Brandon Quintana

Brandon Quintana

Web Developer

Getting pet supplies. » 3 hours ago

Scott Schiller has a pretty good tutorial on creating rounded corners in CSS. As he says in his post, a lot of people developing Web 2.0 and/or AJAX web applications have created layouts utilizing rounded corners.

Schiller makes some very valid points initially stating what he wanted to do and how he wanted to accomplish the task. First he wanted to keep the XHTML as lean as possible and with this it meant that there would be no inline images for presentation. He also wanted to overcome fixed width and height to allow for fluid and scalable layouts. The more JavaScript used the slower an application becomes. Keeping that for core AJAX application utilities would be more important than a slick layout. Of course his last rule of thumb, which is widely accepted by most XHTML/CSS developers, is to not use tables for layout.

He wanted to create a fluid box model without using JavaScript, inline images, or CSS hacks. For his tutorial he uses the sliding doors method for creating his rounded corner box. He divides the box into header, body, and footer, and just keeps the layout nice and simple.

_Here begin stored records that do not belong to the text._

(** *** Independence from the disk and from earlier calls *)

Lemma sweep_grid_same lattice i b w1 w2 :
  same_process w1 w2 ->
  same_process (fst (sweep_grid lattice i b w1))
               (fst (sweep_grid lattice i b w2))
  /\ snd (sweep_grid lattice i b w1) = snd (sweep_grid lattice i b w2).
Proof.
  intros [Hg Hd]; unfold sweep_grid, same_process; run_monad.
  rewrite Hg, Hd.
  destruct (Qle_bool _ _); simpl; auto.
  destruct (negb _); simpl; auto.
  destruct (trial_updates _ _ _ _); simpl; auto.
Qed.

Lemma for_each_same {A : Type} (body : A -> M unit) :
  (forall i w1 w2, same_process w1 w2 ->
     same_process (fst (body i w1)) (fst (body i w2))
     /\ snd (body i w1) = snd (body i w2)) ->
  forall xs w1 w2, same_process w1 w2 ->
    same_process (fst (for_each xs body w1)) (fst (for_each xs body w2))
    /\ snd (for_each xs body w1) = snd (for_each xs body w2).
Proof.
  intros Hbody xs; induction xs as [|x xs IH]; intros w1 w2 Hw; simpl; auto.
  unfold bind.
  destruct (Hbody x w1 w2 Hw) as [Hs Hr].
  destruct (body x w1) as [u1 r1], (body x w2) as [u2 r2]; simpl in *.
  subst r2; destruct r1 as [[]|e]; simpl; auto.
Qed.

Lemma pre_simulation_same lattice w1 w2 :
  same_process w1 w2 ->
  same_process (fst (pre_simulation lattice w1))
               (fst (pre_simulation lattice w2))
  /\ snd (pre_simulation lattice w1) = snd (pre_simulation lattice w2).
Proof.
  intros Hw; rewrite !pre_simulation_unfold.
  destruct Hw as [Hg Hd]; rewrite Hd.
  apply for_each_same; [|split; auto].
  intros; apply sweep_grid_same; auto.
Qed.

Lemma main_simulation_same lattice w1 w2 :
  same_process w1 w2 ->
  same_process (fst (main_simulation lattice w1))
               (fst (main_simulation lattice w2))
  /\ snd (main_simulation lattice w1) = snd (main_simulation lattice w2).
Proof.
  intros Hw; rewrite !main_simulation_unfold.
  destruct Hw as [Hg Hd]; rewrite Hd.
  apply for_each_same.
  - intros; apply sweep_grid_same; auto.
  - split; simpl; [exact Hg | rewrite Hd; reflexivity].
Qed.

Lemma post_simulation_same lattice w1 w2 :
  same_process w1 w2 ->
  same_process (fst (post_simulation lattice w1))
               (fst (post_simulation lattice w2))
  /\ snd (post_simulation lattice w1) = snd (post_simulation lattice w2).
Proof.
  intros [Hg Hd]; unfold same_process.
  unfold post_simulation, write_trace_to_disk, moment, moment_of, py_div,
    print; run_monad.
  rewrite Hd.
  destruct (count (energy_acc (estimators (data w2))) =? 0); simpl; auto.
  destruct (number_sites lattice =? 0); simpl; auto.
  destruct (count (magnetization_acc (estimators (data w2))) =? 0);
    simpl; auto.
  destruct (count (magnetization_even_sites_acc (estimators (data w2))) =? 0);
    simpl; auto.
  destruct (count (magnetization_odd_sites_acc (estimators (data w2))) =? 0);
    simpl; auto.
Qed.

Lemma phases_same lattice w1 w2 :
  same_process w1 w2 ->
  same_process (fst (phases lattice w1)) (fst (phases lattice w2))
  /\ snd (phases lattice w1) = snd (phases lattice w2).
Proof.
  intros Hw; rewrite !phases_unfold.
  destruct (pre_simulation_same lattice _ _ Hw) as [H1 R1].
  destruct (pre_simulation lattice w1) as [u1 r1],
           (pre_simulation lattice w2) as [u2 r2]; simpl in *.
  subst r2; destruct r1 as [[]|e]; simpl; auto.
  destruct (main_simulation_same lattice _ _ H1) as [H2 R2].
  destruct (main_simulation lattice u1) as [v1 r1],
           (main_simulation lattice u2) as [v2 r2]; simpl in *.
  subst r2; destruct r1 as [[]|e]; simpl; auto.
  destruct (post_simulation_same lattice _ _ H2) as [H3 R3].
  destruct (post_simulation lattice v1) as [x1 r1],
           (post_simulation lattice v2) as [x2 r2]; simpl in *.
  subst r2; destruct r1 as [[]|e]; simpl; auto.
  split; auto; destruct H3 as [_ ->]; reflexivity.
Qed.

Lemma simulation_same p w1 w2 :
  snd (simulation p w1) = snd (simulation p w2)
  /\ (valid_seed p = true ->
      np_random (fst (simulation p w1)) = np_random (fst (simulation p w2))).
Proof.
  destruct (valid_seed p) eqn:S.
  - destruct (valid_lattice p) eqn:V.
    + rewrite !(simulation_valid _ _ S V).
      destruct (phases_same (lattice_of p) (started p w1) (started p w2))
        as [[Hg _] Hr]; [split; reflexivity | auto].
    + rewrite !(simulation_invalid _ _ S V); auto.
  - rewrite !(simulation_unseeded _ _ S); split; [reflexivity|discriminate].
Qed.

(** C4.  The outcome of [simulation] depends on the parameters only: two
    invocations with the same parameters, started in processes that differ
    in the state of the random source, in the data left by an earlier run,
    in what is on disk and in the calls made so far, return the same data
    object or fail with the same error.  In particular, when they complete,
    every final moment of the one is the final moment of the other. *)
Theorem C4_deterministic p w1 w2 :
  snd (simulation p w1) = snd (simulation p w2)
  /\ (forall d1 d2 o,
        snd (simulation p w1) = Ok d1 ->
        snd (simulation p w2) = Ok d2 ->
        d1 = d2
        /\ moment_of (accumulator_of o (estimators d1))
           = moment_of (accumulator_of o (estimators d2))).
Proof.
  destruct (simulation_same p w1 w2) as [Hr _]; split; auto.
  intros d1 d2 o H1 H2; rewrite Hr, H2 in H1; inversion H1; auto.
Qed.

(** *** Runs with few sweeps *)

Lemma range_nonpositive n : n <= 0 -> range n = [].
Proof.
  intros H; unfold range.
  replace (Z.to_nat n) with 0%nat by lia; reflexivity.
Qed.

Lemma first_sample (q : Q) : ((0 + q) / inject_Z (0 + 1))%Q = q.
Proof.
  destruct q as [a b]; unfold Qdiv, Qmult, Qplus, Qinv; simpl.
  f_equal; [lia | apply Pos.mul_1_r].
Qed.

(** C7.  A run with a seed that [np.random.seed] accepts, a lattice that
    [BinaryLattice] accepts (every dimension at least 1, a site count within
    the addressable range, as many coefficients as offsets) and a positive
    temperature, with no equilibration sweep and one production sweep,
    completes.  Its energy and magnetization accumulators hold one sample
    each, and their moments are the energy and the magnetization measured on
    the state that the single sweep has left, which is also the final
    state. *)
Theorem C7_single_production_sweep p w :
  valid_seed p = true ->
  valid_lattice p = true ->
  Qle_bool (temperature p) 0 = false ->
  equilibration_sweeps p = 0 ->
  sweeps p = 1 ->
  let lattice := lattice_of p in
  let initial := draw_state lattice (seed_generator (seed p)) in
  let swept :=
    fst (trial_updates lattice (temperature p) (fst initial) (snd initial)) in
  exists w' d,
    simulation p w = (w', Ok d)
    /\ state d = swept
    /\ count (energy_acc (estimators d)) = 1
    /\ count (magnetization_acc (estimators d)) = 1
    /\ moment_of (energy_acc (estimators d))
       = Ok (total_energy lattice swept)
    /\ moment_of (magnetization_acc (estimators d))
       = Ok (magnetization swept).
Proof.
  intros S V HT He Hs lattice initial swept.
  rewrite (simulation_valid _ _ S V), phases_unfold.
  rewrite pre_simulation_unfold.
  simpl parameters; rewrite He; simpl for_each; unfold ret at 1.
  rewrite main_simulation_unfold.
  simpl parameters; rewrite Hs; simpl for_each; unfold bind at 1.
  assert (S0 : sweepable (lattice_of p) (checkpointed (started p w)))
    by exact (started_sweepable p w V HT).
  rewrite (sweep_grid_ok _ 0 false _ S0); unfold ret at 1.
  pose proof (valid_lattice_sites p V) as Hn.
  rewrite post_simulation_reportable.
  2:{ unfold reportable; simpl.
      apply negb_true_iff, Z.eqb_neq; simpl in Hn; lia. }
  eexists; eexists; split; [reflexivity|].
  simpl; unfold moment_of; simpl.
  rewrite !first_sample; repeat split; reflexivity.
Qed.

(** C10.  A run that gets past its start-up and its equilibration (a seed
    that [np.random.seed] accepts, a lattice that [BinaryLattice] accepts, a
    positive temperature) and whose production-sweep count is zero (or
    negative) still takes the checkpoint and still hands the trace to the
    disk: after the start-up calls and the equilibration sweeps its calls
    are the checkpoint and the writing of the trace, the disk receives a
    trace that holds the checkpointed state, and only then does the report
    fail for want of samples. *)
Theorem C10_checkpoint_and_trace_without_sweeps p w :
  valid_seed p = true ->
  valid_lattice p = true ->
  Qle_bool (temperature p) 0 = false ->
  sweeps p <= 0 ->
  exists w',
    simulation p w = (w', Err NoSamplesRecordedError)
    /\ calls w' =
         calls w
         ++ startup_calls p
         ++ map (sweep_call true) (range (equilibration_sweeps p))
         ++ [CallSaveFullState; CallWriteTrace]
    /\ disk w' = disk w ++ [[state (data w')]]
    /\ trace (data w') = [state (data w')].
Proof.
  intros S V HT Hs.
  rewrite (simulation_valid _ _ S V), phases_unfold.
  pose proof (started_sweepable p w V HT) as S0.
  destruct (pre_simulation_sweepable _ _ S0) as [_ R1].
  destruct (pre_simulation_calls (lattice_of p) (started p w))
    as (done & rest & E1 & C1 & K1).
  destruct (pre_simulation_frame (lattice_of p) (started p w))
    as (P1 & T1 & D1 & A1).
  destruct (pre_simulation (lattice_of p) (started p w)) as [w1 r1].
  simpl in *; subst r1.
  rewrite (K1 eq_refl), app_nil_r in E1; subst done.
  rewrite main_simulation_unfold, P1, (range_nonpositive _ Hs).
  simpl for_each; unfold ret at 1.
  rewrite post_simulation_no_energy_samples
    by (simpl; rewrite A1; reflexivity).
  eexists; split; [reflexivity|].
  simpl; rewrite C1, D1, T1, <- ?app_assoc; simpl.
  rewrite <- ?app_assoc; auto.
Qed.

(** ** Further properties of the driver *)

Lemma sweep_grid_state_length lattice i b w :
  length (state (data (fst (sweep_grid lattice i b w))))
  = length (state (data w)).
Proof.
  unfold sweep_grid; run_monad.
  destruct (Qle_bool _ _); simpl; auto.
  destruct (negb _); simpl; auto.
  pose proof (trial_updates_length lattice
                (temperature (parameters (data w))) (state (data w))
                (np_random w)) as L.
  destruct (trial_updates _ _ _ _); simpl in *; exact L.
Qed.

Lemma pre_simulation_state_length lattice w :
  length (state (data (fst (pre_simulation lattice w))))
  = length (state (data w)).
Proof.
  rewrite pre_simulation_unfold.
  apply (for_each_invariant _
    (fun w' => length (state (data w')) = length (state (data w)))); auto.
  intros i w0 H; rewrite sweep_grid_state_length; exact H.
Qed.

Since he uses PNGs for transparency, IE 6 is does not fully support it. He suggests downgrading to GIF images. IE 7 should fix the PNG transparency errors. I guess he could have used the PNG hack but I supposed he was trying to eliminate all hacks and JavaScript. I guess he would have to use JavaScript anyway to test for IE 6 or other browsers.

Overall, it’s a great tutorial to try out on your Web 2.0 applications. It’s pretty clean and straightforward so I don’t think I would be hard for most users to implement.